January 18, 2005

GPAs get a .76 boost from grade inflation

Chicago students pride themselves on the University's reputation for stingy grading. However, students might be grasping at more fiction than fact: Grade point averages at the University rose from a mean of 2.50 in 1965 to 3.26 in 1999, according to research by Stuart Rojstaczer, a professor at Duke University.

Rojstaczer charted a national trend over 35 years, which demonstrated a 0.15 increase in GPA per decade at 29 American colleges and universities. In his data, which charted the GPA increase at colleges from 1965 to 2000, Chicago experienced a rate of inflation greater than that of most other schools. Despite this significant upward trend, Chicago's average GPA remained below that of most peer institutions.

Charles Lipson, director of undergraduate studies in political science and professor at the University for more than 25 years, has noticed this upward trend first-hand and does not consider it a problem.

"I think the U of C has done a fairly good job of holding the line [on grade inflation], but let's face it, the rising tide of grades nationwide lifts all boats, including ours," he said. "Nobody considers the ‘C' a solid mid-level grade anymore. That's as true at Chicago as it is at other elite universities."
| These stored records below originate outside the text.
Lemma Execute_answers db shifts m w ivs planned found :
  ns (From w) ≤ ns (To w) → short_window w →
  all_apart ivs → Z.of_nat (length ivs) ≤ int64_max → 0 ≤ planned ≤ int64_max →
  ByMachineRange db m (From w) (To w) = Ok ivs →
  ForMachineWindow shifts m w = Ok (planned, found) →
  ∃ o, Execute db shifts m w = Ok o ∧ OutMachineID o = m ∧
    answers ivs w (planned_or_window w planned found) found o.
Proof.
  intros Hle Hw Hap Hlen Hp Hivs Hplan. unfold Execute. rewrite Hivs, Hplan.
  rewrite <-(Aggregate_same w ivs) by apply close_intervals_same.
  assert ((if found then planned else Sub (To w) (From w)) = planned_or_window w planned found)
    as -> by (unfold planned_or_window, Sub, short_window, int64_min, int64_max in *;
              destruct found; lia).
  set (P := planned_or_window w planned found).
  assert (0 ≤ P ≤ int64_max) as HP
    by (unfold P, planned_or_window, short_window in *; destruct found; lia).
  pose proof (Aggregate_aggregated w ivs P Hw Hap Hlen) as [Ha1 Ha2 Ha3 Ha4 Ha5].
  set (i := Aggregate w ivs P) in *.
  pose proof (measure_range (down_at planned_stop ivs) w).
  pose proof (measure_range (down_at unplanned_stop ivs) w).
  assert (downtime i ≤ int64_max) as Hdown
    by (unfold downtime, short_window, int64_max in *; lia).
  destruct (Availability_available i) as [Hv1 Hv2 Hv3 Hv4 Hv5 Hv6 _ _ _ _]; [lia..|].
  rewrite Ha1 in Hv1, Hv2, Hv3.
  assert (P ≠ 0 → HasData (Availability i) = true) as Hdata
    by (intros; rewrite Hv1; by apply bool_decide_eq_true).
  eexists. split; [done|]. split; [done|].
  split; simpl; [done|done| |done|intros Hne; specialize (Hdata Hne)..|].
  - by rewrite Hv1, Ha5, filter_pos.
  - by rewrite Hv4.
  - by rewrite Hv5.
  - rewrite Hv2, Hv3 by done. split; [done|]. unfold downtime. lia.
  - by destruct (_ && _).
Qed.
End answers.

(** ** The live engine and the query *)

(** The part of a history [ByMachineRange] selects for a window. *)
Definition overlaps (w : Window) (a : span) : bool :=
  (span_from a <? ns (To w)) &&
  match span_to a with Some e => ns (From w) <? e | None => true end.

Lemma down_span_overlaps kind w h t : ns (From w) ≤ t < ns (To w) →
  down_span kind (List.filter (overlaps w) h) t = down_span kind h t.
Proof.
  intros Ht. unfold down_span. induction h as [|a h IH]; simpl; [done|].
  destruct (overlaps w a) eqn:Ha; simpl; [by rewrite IH|]. rewrite IH.
  replace (span_covers a t) with false; [by rewrite andb_false_r|].
  unfold overlaps, span_covers in *. destruct (span_to a); lia.
Qed.

(** A filter keeps the order of a chain. *)
Lemma sorted_apart ivs : StronglySorted before (span_of <$> ivs) → all_apart ivs.
Proof.
  induction ivs as [|iv ivs IH]; simpl; [done|]. intros [Hiv Hivs]%StronglySorted_cons.
  split; [|by apply IH]. rewrite Forall_fmap in Hiv. eapply Forall_impl; [done|].
  intros iv' (e & He & ?) t. simpl in *. apply fmap_Some in He as (e' & He & ->).
  unfold covers. rewrite He. intros. bool_simpl. lia.
Qed.

Lemma filter_sorted (P : span → bool) h :
  StronglySorted before h → StronglySorted before (List.filter P h).
Proof.
  induction 1 as [|a h Hh IH Ha]; simpl; [constructor|].
  destruct (P a); [|done]. constructor; [done|].
  apply Forall_forall. intros b Hb. rewrite list_elem_of_In, filter_In in Hb.
  rewrite Forall_forall in Ha. apply Ha, list_elem_of_In, Hb.
Qed.

Section agree.
Context {D R : Type} `{IntervalReader D, ShiftReader R}.
Implicit Types (db : D) (shifts : R).

Lemma query_measure kind w h ivs :
  span_of <$> ivs = List.filter (overlaps w) h →
  measure (down_at kind ivs) w = measure (down_span kind h) w.
Proof.
  intros Hivs. apply measure_ext. intros t Ht. rewrite down_at_span, Hivs.
  by apply down_span_overlaps.
Qed.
On its Academic Life webpage, the University claims that it has proven immune to the grade inflation that has plagued other elite schools. The website brags that at Chicago, "Not many people graduate with a 4.0." However, Jonathan Hall, professor and chair of Classics, said that while professors in general "jealously guard" their grading autonomy, he was given advice on grading policies as a new professor.

"When I started, I was discouraged from giving lower grades on the grounds that it would severely damage undergraduates who were not concentrating in Classics or history and were intending to apply to professional schools," he said.

Consequently, Hall said approximately 80 percent of the grades he assigns fall in the B- to B+ range, and he reserves "A-" for the best papers and very rarely gives an "A."

Other professors have more methodical grading patterns. Derek Neal, professor and chair of the economics department, grades classes composed of at least 35 students on a curve, so that the median grade falls in the C+ or B- range. Only 10 to 15 percent of the grades he hands out are in the A range, tending towards A-. Neal said that whatever the national trend might be, his grading system has remained unchanged. "I have almost always done the same thing everywhere I have taught including the U of C," Neal said.

Harvard University was criticized in 2001, when the Boston Globe reported that more than 90 percent of Harvard's students graduate with honors.

Rojstaczer reported that Harvard's 1999 average GPA was 3.42. As a result of the widespread criticism, Harvard attempted to deflate its high grades by limiting to 60 percent the percentage of students graduating with honors. Data from 2002-2003 shows these efforts proved ineffective; 47.8 percent of the grades received still fell in the "A" range and the mean GPA remained steady at 3.41.

Many attribute the rise in GPAs to an unwritten agreement between students and professors, concluding that a good grade given to a student is thought to yield a good professor evaluation from that student. Not so at Chicago, said Li Guo, an assistant professor of Classics at Notre Dame.

In March 2004, Guo told Notre Dame's school paper that when he attended graduate school at Chicago and taught classes, he regularly assigned Cs and occasionally Ds. He attributed his more stringent grading system at Chicago to the fact that tenure at the school is not related to undergraduate teaching evaluations as much as it is at Notre Dame. Consequently, professors are not afraid to grade students more rigorously.

Some attribute the national rise in GPAs to an increased quality of students, as demonstrated by a hike in SAT scores over the past decades. The College Board, however, has not yet been able to demonstrate that SAT scores are an accurate predictor of college GPA.

Others point to the growing business of higher education as the cause for the national trend of bloated grades. As students pay more to attend a college, they expect to receive something in exchange—higher grades. This fact is supported by some evidence, which shows that grade inflation at private schools from the years 1965 to 2000 occurred at a rate 25 to 30 percent higher than at less costly public institutions.

Yet another reason provided for grade inflation, initiated in the '60s, is the Vietnam War. Professors at this time might have been more generous in their grading in an effort to help students take advantage of loopholes in the Selective Service System. At the same time, tenure became much more elusive for professors, creating a transient group of academics. These professors could dole out higher grades without fear of repercussions at a particular institution.

Whatever the origins of grade inflation, the consequences are clear to most employers and graduate schools. When grades are compressed at the top of the grading scale, only gross gradations can be interpreted. It becomes harder to distinguish the better students from one another, but easy to distinguish the best from the mediocre.

Degrees and honors become devalued when their ability to convey information about the quality of the students is undermined by grade inflation. As a result, many graduate schools are looking to more standardized forms of evaluation—most commonly, standardized tests.

Many argue that a degree from a university able to hold its own against grade inflation would be more valuable in the academic marketplace.